Damaris las encontró poco después, ocultas bajo la sombra de un árbol. Movió la cabeza en un gesto que pretendió ser reprobatorio, pero su sonrisa la delató. Era, quizá, demasiado blanda para ser madre, o al menos para ser el tipo de madre que destila rectitud. Era más bien dócil y permisiva, algo de lo que sus hijas se aprovechaban a menudo. Así que no fue sorprendente que, pasado su intento de lucir amenazante, se sentara con ellas a comer la miel, no sin antes llamar al resto de los infantes. "No diremos nada a su padre, ¿verdad?", dijo justo antes de unirse a sus cinco retoños en aquella travesura.
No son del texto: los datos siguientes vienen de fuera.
(** * Page Assets Downloader: scanner, formatter and download orchestrator

    A shallow embedding of [content.js] (the page scanner) and
    [background.js] (the JavaScript formatter and the download manager),
    with the properties of the asset-collection-and-delivery pipeline.

    JavaScript strings are modelled as lists of code units restricted to
    the range 0..255 ([list ascii]).  Host facilities (the [URL]
    constructor, the DOM, [fetch], [Blob] URLs, [chrome.downloads], timers,
    the js-beautify library) are parameters of the model. *)

From Stdlib Require Import String Ascii DecimalString Bool Arith Lia List.
Import ListNotations.

Set Implicit Arguments.

(** ** JavaScript strings *)

Module JsString.

Definition jsstr := list ascii.

(** A string literal of the source. *)
Notation "'js' s" := (list_ascii_of_string s) (at level 1, s at level 0, only parsing).

Definition lf : ascii := "010"%char.

Definition code_in (lo hi : nat) (c : ascii) : bool :=
  (lo <=? nat_of_ascii c) && (nat_of_ascii c <=? hi).

Definition is_lf (c : ascii) : bool := Ascii.eqb c lf.

(** [\s] of a regular expression, and the characters [trim] strips: tab,
    line feed, vertical tab, form feed, carriage return, space and the
    no-break space (the white space below code unit 256). *)
Definition is_space (c : ascii) : bool :=
  code_in 9 13 c || code_in 32 32 c || code_in 160 160 c.
(** * MutualGuide: shallow embedding of the evaluation post-processing
      (main.py), the detector head (models/detector.py) and the RepVGG
      re-parameterisation (models/repvgg_backbone.py).

    Conventions.  Python integers are [Z]; lengths, shapes and array indices
    are [nat]; float scores are exact rationals [Q] (every finite float is a
    rational, and a score that passed [> thresh] is never a NaN); the float
    tensors of the RepVGG block are idealised as real numbers [R].  An
    operation that raises in Python returns [None] (or an explicit exception
    value) here. *)

From Stdlib Require Import String.
From Stdlib Require Import List ZArith QArith Lia Lra Bool Arith.
From Stdlib Require Import Permutation Sorted ArithRing.
From Stdlib Require Import Reals.
Import ListNotations.
Close Scope Q_scope.
Close Scope Z_scope.

(** ** Small option monad, used wherever the Python code can raise. *)

Definition obind {A B : Type} (o : option A) (k : A -> option B) : option B :=
  match o with
  | Some a => k a
  | None => None
  end.

Notation "x <- e ;; k" := (obind e (fun x => k))
  (at level 61, e at next level, right associativity).

Fixpoint omap {A B : Type} (f : A -> option B) (l : list A) : option (list B) :=
  match l with
  | [] => Some []
  | a :: l' =>
      b <- f a ;;
      bs <- omap f l' ;;
      Some (b :: bs)
  end.

(** ** main.py: the per-image post-processing of the evaluation loop *)

Module Main.

(** A 2-D numpy array of floats, with its shape [(length rows, ncols)]
    kept explicit so that an empty array still has a column count. *)
Record ndarray2 : Type := mk_ndarray2 { ncols : nat; rows : list (list Q) }.

Definition shape (a : ndarray2) : nat * nat := (length (rows a), ncols a).

(** [np.empty([r, c])] for [r = 0] (the only use in main.py). *)
Definition np_empty0 (c : nat) : ndarray2 := mk_ndarray2 c [].

(** Lines 181-182. *)
Definition thresh : Q := 5 # 1000.
Definition max_per_image : Z := 300.

Definition Qltb (x y : Q) : bool := negb (Qle_bool y x).

(** [a[:, k]]: IndexError when [k] is not a column. *)
Definition column (a : ndarray2) (k : nat) : option (list Q) :=
  if (k <? ncols a)%nat then Some (map (fun r => nth k r 0%Q) (rows a)) else None.

(** [a[:, -1]]. *)
Definition last_column (a : ndarray2) : option (list Q) :=
  if (0 <? ncols a)%nat then column a (ncols a - 1) else None.

(** [np.where(mask)[0]]: the positions at which the mask holds, ascending. *)
Fixpoint np_where_from (i : nat) (mask : list bool) : list nat :=
  match mask with
  | [] => []
  | b :: mask' => if b then i :: np_where_from (S i) mask' else np_where_from (S i) mask'
  end.

Definition np_where (mask : list bool) : list nat := np_where_from 0 mask.

(** [a[inds]] and [a[inds, :]] for a list of row numbers: IndexError on a
    row number that is out of range. *)
Definition take_rows (a : ndarray2) (inds : list nat) : option ndarray2 :=
  rs <- omap (fun i => nth_error (rows a) i) inds ;;
  Some (mk_ndarray2 (ncols a) rs).

(** [v[inds]] for a 1-D array. *)
Definition take (v : list Q) (inds : list nat) : option (list Q) :=
  omap (fun i => nth_error v i) inds.

(** [np.hstack((b, s[:, np.newaxis]))]: one more column; the row counts
    must agree. *)
Definition hstack_column (b : ndarray2) (s : list Q) : option ndarray2 :=
  if (length (rows b) =? length s)%nat
  then Some (mk_ndarray2 (ncols b + 1)
               (map (fun rs => fst rs ++ [snd rs]) (combine (rows b) s)))
  else None.

(** [np.hstack] of a Python list of 1-D arrays: ValueError on no array. *)
Definition np_hstack (vs : list (list Q)) : option (list Q) :=
  match vs with
  | [] => None
  | _ => Some (concat vs)
  end.
Lemma operations_accepted d key value default :
  Str.casefold_no_whitespace ->
  Str.isidentifier (normalized_spec key) = true ->
  let k := normalized_spec key in
  __getitem__ d key =
    match _object_value_ d !! k with
    | Some v => Return v
    | None => Raise (KeyError key)
    end /\
  get d key default =
    match _object_value_ d !! k with
    | Some v => Return (Some v)
    | None => Return default
    end /\
  __setitem__ d key value = Return (Composed (<[k := value]> (_object_value_ d))) /\
  __delitem__ d key =
    match _object_value_ d !! k with
    | Some _ => Return (Composed (delete k (_object_value_ d)))
    | None => Raise (KeyError key)
    end /\
  pop d key default =
    match _object_value_ d !! k, default with
    | Some v, _ => Return (v, Composed (delete k (_object_value_ d)))
    | None, Some v => Return (v, d)
    | None, None => Raise (KeyError k)
    end.
Proof.
  intros HU Hk k. apply operations_return.
  by rewrite (format_key_spec _ HU), Hk.
Qed.
End Operations.

(** C2, amended: a key whose normalised form is not a valid identifier
    is rejected by every get, set and delete operation, which raises the
    [ValueError] about that key.  The normalisation is the documented
    one, which the code computes whenever case folding turns no
    character into whitespace. *)
Theorem unformattable_key_is_rejected
    {V} (d : composed V) (key : str) (value : V) (default : option V) :
  Str.casefold_no_whitespace ->
  Str.isidentifier (normalized_spec key) = false ->
  raises (__getitem__ d key) /\ raises (get d key default) /\
  raises (__setitem__ d key value) /\ raises (__delitem__ d key) /\
  raises (pop d key default).
Proof.
  intros HU Hk.
  destruct (operations_rejected d key value default HU Hk) as (-> & -> & -> & -> & ->).
  done.
Qed.

(** C3: a get, set or delete operation raises [ValueError] exactly when
    the documented normalisation of the key (strip, whitespace runs to
    single underscores, casefold, underscore before a first character
    that is not alphabetic) is not a valid identifier; otherwise the key
    is accepted: [_format_key] returns the normalised key and the
    operation proceeds on it, as on a built-in [dict] (a key that is
    not stored gives the default of [get] and the [KeyError] of a
    subscript or a deletion).  This holds for every key, given that
    case folding turns no character into whitespace. *)
Theorem ValueError_iff_not_formattable
    {V} (d : composed V) (key : str) (value : V) (default : option V) :
  Str.casefold_no_whitespace ->
  let rejected := Str.isidentifier (normalized_spec key) = false in
  (raises_ValueError (__getitem__ d key) <-> rejected) /\
  (raises_ValueError (get d key default) <-> rejected) /\
  (raises_ValueError (__setitem__ d key value) <-> rejected) /\
  (raises_ValueError (__delitem__ d key) <-> rejected) /\
  (raises_ValueError (pop d key default) <-> rejected) /\
  (~ rejected ->
     let k := normalized_spec key in
     _format_key key = Return k /\
     __setitem__ d key value = Return (Composed (<[k := value]> (_object_value_ d))) /\
     get d key default = Return (from_option Some default (_object_value_ d !! k)) /\
     __getitem__ d key =
       from_option Return (Raise (KeyError key)) (_object_value_ d !! k) /\
     __delitem__ d key =
       from_option (fun _ => Return (Composed (delete k (_object_value_ d))))
                   (Raise (KeyError key)) (_object_value_ d !! k)).
Proof.
  intros HU rejected. subst rejected.
  destruct (Str.isidentifier (normalized_spec key)) eqn:Hk.
  - destruct (operations_accepted d key value default HU Hk) as (-> & -> & -> & -> & ->).
    rewrite (format_key_spec _ HU), Hk.
    repeat split; try done;
      destruct (_object_value_ d !! normalized_spec key); try done;
      destruct default; done.
  - destruct (operations_rejected d key value default HU Hk) as (-> & -> & -> & -> & ->).
    repeat split; done.
Qed.

(** C4, amended: a value stored under an accepted key is returned for
    every accepted key with the same normalised form, and keys that
    differ only in the case of the letters [A] to [Z] are accepted
    together and have the same normalised form. *)
Theorem lookup_is_case_insensitive
    {V} (d : composed V) (k1 k2 : str) (v : V) :
  (forall k, _format_key k1 = Return k -> _format_key k2 = Return k ->
     exists d', __setitem__ d k1 v = Return d' /\ __getitem__ d' k2 = Return v) /\
  (same_up_to_case k1 k2 ->
     forall k, _format_key k1 = Return k -> _format_key k2 = Return k).
Proof.
  split.
  - intros k H1 H2. unfold __setitem__, __getitem__. simpl. rewrite H1.
    eexists. split; [done |]. simpl. rewrite H2, lookup_insert_eq. done.
  - intros Hsame k. by apply same_format_key.
Qed.

(** C9, amended: membership applies no key formatting ([__contains__]
    does not go through the hooks): [k in d] holds exactly when [k] is
    one of the stored keys.
    So for an accepted key that differs from its normalised form and is
    not itself stored, [k in d] is false after [d[k] = v] although
    [d[k]] returns [v]; in a dictionary built through the class this is
    the case of every accepted key with one of the letters [A] to [Z],
    none of which case folding produces. *)
Theorem membership_is_not_formatted {V} (d : composed V) (k : str) (v : V) :
  (__contains__ d k = true <-> k ∈ dom (_object_value_ d)) /\
  (forall k', _format_key k = Return k' -> k' <> k ->
     __contains__ d k = false ->
     exists d', __setitem__ d k v = Return d' /\
                __contains__ d' k = false /\
                __getitem__ d' k = Return v) /\
  (Str.casefold_no_capitals ->
   built d -> existsb Str.isupper_ascii k = true ->
     forall k', _format_key k = Return k' ->
     k' <> k /\ __contains__ d k = false).
Proof.
  assert (forall d0 : composed V,
            __contains__ d0 k = true <-> k ∈ dom (_object_value_ d0)) as Hin.
  { intros d0. unfold __contains__. rewrite bool_decide_eq_true. symmetry.
    apply elem_of_dom. }
  split; [apply Hin |]. split.
  - intros k' Hk Hne Hnot. unfold __setitem__, __getitem__. simpl. rewrite Hk.
    eexists. split; [done |]. simpl. rewrite lookup_insert_eq.
    split; [| done].
    unfold __contains__ in *. simpl. rewrite lookup_insert_ne; done.
  - intros HU Hd Hup k' Hk.
    assert (~ no_capitals k) as Hcap.
    { intros Hno. apply existsb_exists in Hup as (c & Hc & Hup).
      apply list_elem_of_In in Hc. eapply Forall_forall in Hno; [| done]. congruence. }
    split.
    + intros ->. by apply (format_key_no_upper _ _ HU) in Hk.
    + unfold __contains__. rewrite (built_no_upper d k HU Hd Hcap).
      apply bool_decide_eq_false. by intros [? ?].
Qed.
(** X15.  A failed delivery.  When the document is built and
    [_send_with_retry] reports failure after some attempts, the handler
    completes without readback (no further request, no settle delay), sets
    the failure notification with that attempt count, and fires exactly one
    event: failure, with the attempt count. *)
Theorem handler_reports_failed_delivery (site_id token : string) (rates : list RatePeriod)
    (plan_name : option string) (w w1 w2 : World) (tariff : pyval) (attempts : nat) :
  _build_tariff rates plan_name
    (add_log w [Log INFO (BuildingSchedule (List.length rates) (mask_site site_id))])
  = (Returned tariff, w1) ->
  _send_with_retry site_id token tariff w1 = (Returned (false, attempts), w2) ->
  exists w',
    async_handle_push_tou site_id token rates plan_name w = (Returned tt, w')
    /\ requests w' = requests w2 /\ slept w' = slept w2
    /\ notifications w' !! NOTIFICATION_ID = Some attempts
    /\ bus w' = (bus w ++ [Event false (mask_site site_id) (name_or_default plan_name) attempts
                                 (Some (FailedAfterAttempts attempts))])%list.
Proof.
  intros Hbuild Hsend.
  pose proof (handler_cases site_id token rates plan_name w) as H. cbv zeta in H.
  rewrite Hbuild, Hsend in H.
  destruct H as (w' & Hrun & _ & Hreq & Hslept & Hbus & Hnote & _).
  exists w'. split; [exact Hrun|]. split; [exact Hreq|]. split; [exact Hslept|].
  split; [rewrite Hnote; apply lookup_insert_eq|].
  rewrite Hbus. f_equal.
  destruct (build_returns _ _ _ _ _ Hbuild) as [(_ & _ & _ & B1 & _) [mp ->]].
  destruct (send_with_retry_run site_id token (name_or_default plan_name)
              (built_tables mp) (enumerate_tou_periods 0 canonical_keys []) w1)
    as (w2' & Hsend' & (_ & _ & _ & B2 & _)).
  cbv zeta in Hsend'. fold (built_document mp plan_name) in Hsend'.
  rewrite Hsend in Hsend'. assert (w2' = w2) as -> by congruence.
  now rewrite B2, B1.
Qed.
(** X22.  The base command is never scanned for placeholders: the schema
    and the field registry of a blueprint are those of the same words
    behind any other base command, and the base command is rendered as it
    is written. *)
Theorem base_command_is_not_scanned (arg0 arg0' : string)
    (words : list string) (params : gmap string Value) :
  InputSchema (FromArgs (arg0 :: words)) = InputSchema (FromArgs (arg0' :: words))
  /\ templates (FromArgs (arg0 :: words)) = templates (FromArgs (arg0' :: words))
  /\ head (BuildCommandArgs (FromArgs (arg0 :: words)) params) = Some arg0.
Proof.
  destruct (parseLoop_fields words 1 (mkParseState [arg0] ∅ [] [])
              (mkParseState [arg0'] ∅ [] []) eq_refl eq_refl eq_refl)
    as (Hp & Hr & Ht).
  split; [|split]; [| |by rewrite BuildCommandArgs_words].
  - unfold FromArgs, blueprintOf. cbn [InputSchema]. by rewrite Hp, Hr.
  - unfold FromArgs, blueprintOf. cbn [templates]. exact Ht.
Qed.
(** * Marathon bot: scheduling, delivery, subscription gate, raffle, user store

    A shallow embedding of [scheduler.py], [database.py] and the broadcast
    handler of [bot.py], together with the properties of the delivery
    primitive, the subscription checker, the reminder tick, the fan-out loops,
    the raffle and the user table.

    Conventions.
    - Coroutines become computations in a state-and-trace monad [M]: they read
      and update a [World] (the SQLite tables, the wall clock and the cursors
      of the external oracles) and emit a chronological list of [Event]s
      (transport calls, membership lookups, sleeps, log records).
    - Everything outside the process is an oracle of the environment [Env],
      indexed by the call number: the answer of the transport to the n-th
      send, the answer to the n-th membership lookup, whether the n-th database
      access raises, the n-th random draw.  No assumption is made on them.
    - Durations are in milliseconds: [asyncio.sleep(0.05)] is [EvSleep 50] and
      [asyncio.sleep(s)] for an integer number of seconds is
      [EvSleep (1000 * s)]. *)

From Stdlib Require Import ZArith String List Lia.
From stdpp Require Import base option list gmap strings.

Local Open Scope Z_scope.

(** ** Python values used by the configuration *)

(** A channel id as read from the environment: unset, a string or an
    integer. *)
Inductive PyVal :=
| PyNone
| PyStr (s : string)
| PyInt (z : Z).

(** Python truthiness, as used by [all(...)]. *)
Definition truthy (v : PyVal) : bool :=
  match v with
  | PyNone => false
  | PyStr s => negb (String.eqb s EmptyString)
  | PyInt z => negb (z =? 0)
  end.

(** Truthiness of an optional string ([if not username], [if photo]). *)
Definition truthy_str (o : option string) : bool :=
  match o with
  | None => false
  | Some s => negb (String.eqb s EmptyString)
  end.

(** [range(n)] *)
Definition range (n : Z) : list Z := map Z.of_nat (seq 0 (Z.to_nat n)).

(** ** External collaborators *)

(** What [bot.send_message] / [bot.send_photo] does: return, or raise one of
    the exception classes the callers distinguish. *)
Inductive SendResult :=
| SendOk
| TelegramRetryAfter (retry_after : Z)
| TelegramNetworkError
| TelegramAPIError
| OtherException.

(** [aiogram.enums.ChatMemberStatus] *)
Inductive ChatMemberStatus :=
| CREATOR | ADMINISTRATOR | MEMBER | RESTRICTED | LEFT | KICKED.

(** What [bot.get_chat_member] does: return a member with a status, or
    raise. *)
Inductive LookupResult :=
| LookupOk (status : ChatMemberStatus)
| LookupRaises.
Entre Damaris, Dalia, Linus, Azucena, Rosa y Miguel lograron acabar el contenido del recipiente, en un ambiente gobernado por risas y los suaves sonidos del bosque.

Dalia se acercó a su madre con una sonrisa, buscando un abrazo y un beso, luego de que Zuza y Migue hicieran lo mismo, y en ese momento el sueño se tornó en pesadilla. El árbol bajo cuya sombra se refugiaban se encendió como una antorcha y la niña se vio sola, la enemiga en común de aquellos a los que llamaba familia. Los había tenido tan cerca hace un instante y ahora se alejaban de ella como lo harían de un demonio, con las llamas reflejándose en sus ojos, haciéndolos lucir como criaturas inhumanas. ¿Cómo saber quién era el monstruo en verdad, aquélla que podía controlar el fuego o quienes renegaban de su sangre por ser distinta a ellos? La pequeña no lo sabía, pero era consciente del miedo y dolor que la embargaban. ¿Acaso el ser capaz de sentir no la hacía más humana que bestia?

Sin embargo, Damaris y su prole, tal como sucediera semanas atrás, bramaban:

—¡Bruja, monstruo, has de quemarte en la hoguera! —Le escupían y maldecían, pero ella no podía defenderse... El árbol se había convertido ahora en una estaca y ella estaba atada a él, indefensa ante aquel elemento que, en teoría, le obedecía; quemándose en una pira, asfixiándose con el humo que provenía de los troncos ardiendo bajo sus pequeños pies...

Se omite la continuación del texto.